Rankings quantify the landscape. And more often than not, but the decision to move is personal. Use the spotlights above to zero in on 2-3 finalists, then run your actual salary through the calculator. The question isn't just "where is it cheapest?" — it's "where does my specific income buy the life I want?" Start here. Dig deeper on the linked city pages (that's pre-tax, of course).

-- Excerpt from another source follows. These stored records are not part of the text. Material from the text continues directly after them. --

(** The request for batch 1 followed by the oracle's answer and a replay. *)
Lemma request_then_callback_witness :
  exec (at_time carol 150) (MyCallback 7 answer [x01]) pending
  = Success completed [DecryptionCompleted 7 1 [42; 0; 0]]
  ∧ exec (at_time carol 160) (MyCallback 7 answer [x01]) completed = Reverted ReplayAttempt.
Proof.
  destruct (request_then_callback (X := toy) (at_time alice 140) (at_time carol 150)
              (at_time carol 160) 1 closed_batch answer [x01] answer [x01])
    as (_ & Hok & _).
  - vm_compute. reflexivity.
  - destruct Hok as [H1 H2]; [vm_compute; reflexivity|].
    split; [etransitivity; [exact H1|vm_compute; reflexivity]|exact H2].
Defined.

(** The answer encodes 42, 0 and 0. *)
Lemma decoded_results_spec_witness :
  decoded_results (at_time carol 150) (encode_words 42 0 0) = [42; 0; 0].
Proof.
  destruct (decoded_results_spec (at_time carol 150) [] 42 0 0 []) as (_ & _ & Hrt).
  rewrite app_nil_r in Hrt. apply Hrt; vm_compute; discriminate.
Defined.

(** One batch was opened in the history of the request. *)
Lemma batches_are_numbered_witness :
  currentBatchId pending = 1
  ∧ ∃ batch, batches pending !! 1 = Some batch ∧ id batch = 1.
Proof.
  destruct (batches_are_numbered (X := toy) alice 7 history_request 1) as (Hc & Hb & _).
  split; [exact Hc|]. apply Hb. vm_compute. split; discriminate.
Defined.

(** Bob's submission leaves Alice's clocks alone. *)
Lemma cooldown_clocks_are_separate_witness :
  lastSubmissionTime (step (at_time bob 1000) (SubmitEncryptedData 5 6 7) rate_limited)
    !! alice
  = lastSubmissionTime rate_limited !! alice.
Proof.
  destruct (cooldown_clocks_are_separate (X := toy) (at_time bob 1000)
              (SubmitEncryptedData 5 6 7) rate_limited alice) as (Hother & _).
  apply Hother. vm_compute. discriminate.
Defined.

(** The callback for request 7 leaves an unrelated id unset. *)
Lemma callback_only_touches_its_context_witness :
  decryptionContexts (step (at_time carol 150) (MyCallback 7 answer [x01]) pending) !! 8
  = decryptionContexts pending !! 8.
Proof.
  destruct (callback_only_touches_its_context (X := toy) (at_time carol 150) 7 answer
              [x01] pending 8) as (_ & _ & _ & _ & _ & _ & _ & _ & _ & _ & Hother & _).
  apply Hother. discriminate.
Defined.

(** Batch 1, closed while empty, cannot be analysed later. *)
Lemma empty_closed_batch_is_stranded_witness :
  succeeded (exec (at_time alice 200) (RequestBatchAnalysis 1)
               (run empty_closed history_after)) = false.
Proof.
  apply (empty_closed_batch_is_stranded (X := toy) alice 7 history_empty_closed
           history_after (at_time alice 200) 1); vm_compute; reflexivity.
Defined.

End FurtherInstances.
(** X18.  In a map built from valid intervals that list the renamed
    identifiers in increasing order, [reverseRenameId] throws on the two
    one-tuple identifiers next to the new range, which no renaming
    produces, when they do not lie outside the old range: on
    [closestPredecessor(newFirstId)] when [firstId] is not below it, where
    it reads the first tuple of an empty tail, and on
    [closestSuccessor(newLastId)] when [lastId] is not above [newLastId],
    where it looks for the renamed identifier of new offset
    [maxOffset + 1]. *)
Theorem reverseRenameId_throws :
  exists first last newFirst newLast,
    RenamingMap.firstId this = Some first
    /\ RenamingMap.lastId this = Some last
    /\ RenamingMap.newFirstId this = Some newFirst
    /\ RenamingMap.newLastId this = Some newLast
    /\ (Identifier.compareTo first (closestPredecessor newFirst) <> Less ->
        RenamingMap.reverseRenameId this (closestPredecessor newFirst) = None)
    /\ (Identifier.compareTo last newLast <> Greater ->
        RenamingMap.reverseRenameId this (closestSuccessor newLast) = None).
Proof.
  destruct this_getters as (first & last & x & Hfirst & Hlast & Hx & Hf & Hl & Hnr
                            & Hnf & Hnl).
  eexists first, last, _, _.
  split; [exact Hf|]. split; [exact Hl|]. split; [exact Hnf|]. split; [exact Hnl|].
  rewrite closestPredecessor_single, closestSuccessor_single. split.
  - intros Hge. now apply (reverseRenameId_closestPredecessor first).
  - intros Hle. now apply (reverseRenameId_closestSuccessor last).
Qed.

(** ** The two searches together *)

(** X19.  In a map built from valid intervals that list the renamed
    identifiers in increasing order, the search by identifier and the search
    by index are inverse of each other on the renamed identifiers:
    [findIndexOfIdOrPredecessor] of the renamed identifier of new offset [k]
    is [k], and [findIdFromIndex(k)] is that identifier. *)
Theorem findIndex_findId_inverse :
  (forall k, 0 <= k <= RenamingMap.maxOffset this ->
     exists id,
       RenamingMap.findIdFromIndex this k = Some id
       /\ RenamingMap.findIndexOfIdOrPredecessor this id = Some k)
  /\ (forall id, id ∈ R ->
        exists k,
          RenamingMap.findIndexOfIdOrPredecessor this id = Some k
          /\ RenamingMap.findIdFromIndex this k = Some id).
Proof.
  assert (H : forall k id, arrayAt R k = Some id ->
            RenamingMap.findIdFromIndex this k = Some id
            /\ RenamingMap.findIndexOfIdOrPredecessor this id = Some k).
  { intros k id Hid. pose proof (arrayAt_bound _ _ _ Hid) as Hk.
    rewrite R_length in Hk. split; [now rewrite findIdFromIndex_eq|].
    destruct (findIndexOfIdOrPredecessor_predecessorIndex id)
      as (k' & Hrun & Hrange & Hlo & Hhi).
    rewrite Hrun. f_equal.
    destruct (Z.lt_total k' k) as [Hlt|[Heq|Hgt]]; trivial; exfalso.
    - apply (id_lt_irrefl id). now apply (Hhi k).
    - destruct (arrayAt_lt R k' ltac:(lia)) as [a Ha].
      apply (Hlo k' a ltac:(lia) Ha). now apply (R_sorted k k'). }
  split.
  - intros k Hk. apply R_dense in Hk as [id Hid]. exists id. now apply H.
  - intros id Hin. apply list_elem_of_lookup in Hin as [k Hk].
    rewrite <- arrayAt_nat in Hk. exists (Z.of_nat k).
    destruct (H _ _ Hk). now split.
Qed.

(** X20.  In a map built from valid intervals that list the renamed
    identifiers in increasing order, [findIndexOfIdOrPredecessor] is
    monotone: an identifier that is not below another one is not given a
    smaller index. *)
Theorem findIndexOfIdOrPredecessor_monotone a b :
  Identifier.compareTo b a <> Less ->
  exists ka kb,
    RenamingMap.findIndexOfIdOrPredecessor this a = Some ka
    /\ RenamingMap.findIndexOfIdOrPredecessor this b = Some kb
    /\ ka <= kb.
Proof.
  intros Hab.
  destruct (findIndexOfIdOrPredecessor_predecessorIndex a)
    as (ka & Hruna & Hrangea & Hloa & Hhia).
  destruct (findIndexOfIdOrPredecessor_predecessorIndex b)
    as (kb & Hrunb & Hrangeb & Hlob & Hhib).
  exists ka, kb. split; [exact Hruna|]. split; [exact Hrunb|].
  destruct (Z.le_gt_cases ka kb) as [|Hgt]; trivial. exfalso.
  destruct (arrayAt_lt R ka ltac:(lia)) as [c Hc].
  apply (id_le_trans c a b); trivial.
  - now apply (Hloa ka c ltac:(lia)).
  - now apply (Hhib ka).
Qed.

(** ** The two [reverseRenameId] compared *)

(** [reverseRenameId] on an identifier that has not been renamed, with the
    getters of the map read. *)
Lemma reverseRenameId_unfold id first last nr :
  RenamingMap.firstId this = Some first ->
  RenamingMap.lastId this = Some last ->
  RenamingMap.newRandom this = Some nr ->
  RenamingMap.hasBeenRenamed this id = Some false ->
  let newFirst := [IdentifierTuple.mk nr replicaNumber clock 0] in
  let newLast := [IdentifierTuple.mk nr replicaNumber clock (RenamingMap.maxOffset this)] in
  RenamingMap.reverseRenameId this id =
  if bool_decide (Identifier.compareTo id (minFirstId first newFirst) = Less)
     || bool_decide (Identifier.compareTo (maxLastId last newLast) id = Less) then
    Some id
  else if bool_decide (Identifier.compareTo id newFirst = Less) then
    tuple ← Identifier.tupleAt (Identifier.getTail id 1) 0;
    if IdentifierTuple.random tuple =? nr then Some (Identifier.getTail id 1)
    else Some (closestPredecessor first ++ [IdFactory.MAX_TUPLE] ++ Identifier.getTail id 1)
  else if bool_decide (Identifier.compareTo last newLast = Less)
          && bool_decide (Identifier.compareTo newLast id = Less)
          && bool_decide (Identifier.compareTo id (closestSuccessor newLast) = Less) then
    if bool_decide (Identifier.compareTo (Identifier.getTail id 1) last = Less) then
      Some (last ++ [IdFactory.MIN_TUPLE] ++ Identifier.getTail id 1)
    else if bool_decide (Identifier.compareTo last (Identifier.getTail id 1) = Less)
            && bool_decide (Identifier.compareTo (Identifier.getTail id 1) newLast = Less) then
      Some (Identifier.getTail id 1)
    else Some id
  else if bool_decide (Identifier.compareTo newLast id = Less)
          && bool_decide (Identifier.compareTo id last = Less) then
    Some (last ++ [IdFactory.MIN_TUPLE] ++ id)
  else
    tuple ← Identifier.tupleAt id 0;
    '(predecessorId, successorId) ←
      RenamingMap.findPredecessorAndSuccessorFromIndex this (IdentifierTuple.offset tuple);
    if bool_decide (Identifier.compareTo (Identifier.getTail id 1) predecessorId = Less) then
      Some (predecessorId ++ [IdFactory.MIN_TUPLE] ++ Identifier.getTail id 1)
    else if bool_decide (Identifier.compareTo successorId (Identifier.getTail id 1) = Less) then
      Some (closestPredecessor successorId ++ [IdFactory.MAX_TUPLE] ++ Identifier.getTail id 1)
    else Some (Identifier.getTail id 1).
Proof.
  intros Hf Hl Hnr Hren newFirst newLast.
  unfold RenamingMap.reverseRenameId, RenamingMap.newFirstId, RenamingMap.newLastId.
  rewrite Hren, Hnr, Hf, Hl. simpl. unfold IdFactory.createAtPosition.
  rewrite this_replicaNumber, this_clock. reflexivity.
Qed.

#1 Ranked: Dallas, TX — cost index 99, rent $1,591/mo, income $67,760
2 of 2 cities come in below the national cost-of-living average of 112
Data sourced from Census Bureau, Zillow, BLS, and Tax Foundation — current as of 2026
1,302,868 residents · Texas
The #1 spot goes to Dallas, and the breakdown explains why. Renters here pay $1,591/month — saving renters $3,648 per year compared to the national average. Meanwhile, Utilities is the standout at index 91, keeping costs manageable. The weak spot? Healthcare at 102. A 28% rent-to-income ratio keeps most households inside the safe zone.
511,648 residents · Arizona
Dive into Mesa's numbers: cost index 105 — for better or worse — (7 points below national average), rent $1,554/month, income $78,779, and a home price of $432,764. The city's cost profile isn't flat — Utilities is the cheapest category at 96, while Housing runs 112. As a major city with 511,648 residents, amenities and job markets are robust.
Our cost of living index uses real Zillow rent data as the foundation, indexed to 100 (national median). Sub-categories (housing, food, transport, utilities, healthcare) are derived from the overall index with regional adjustments. Data is updated monthly.
Dallas (ranked #1) has a cost index of 99 and rent of $1,591/mo, while Mesa (ranked #2) has a cost index of 105 and rent of $1,554/mo — a 6-point difference in cost of living.
City data is refreshed monthly from Census Bureau population estimates, Zillow rent and home price indices, BLS salary data, and Tax Foundation tax rates. Last updated: 2026.
The median 1-bedroom rent in Dallas is $1,591/month as of 2026, based on Zillow's Observed Rent Index. This is $304 below the national median of $1,895/month.
The median home price in Dallas is $305,523, which is 4.5× the local median income. It's on the edge of affordability for median-income households. The national median home price is $467,370.
This ranking was generated using data current as of early 2026. Population and income data comes from the Census Bureau's American Community Survey (5-year estimates). Rent and home price data is from Zillow's monthly releases. Tax rates are from the Tax Foundation's 2025 edition. Rankings are refreshed monthly.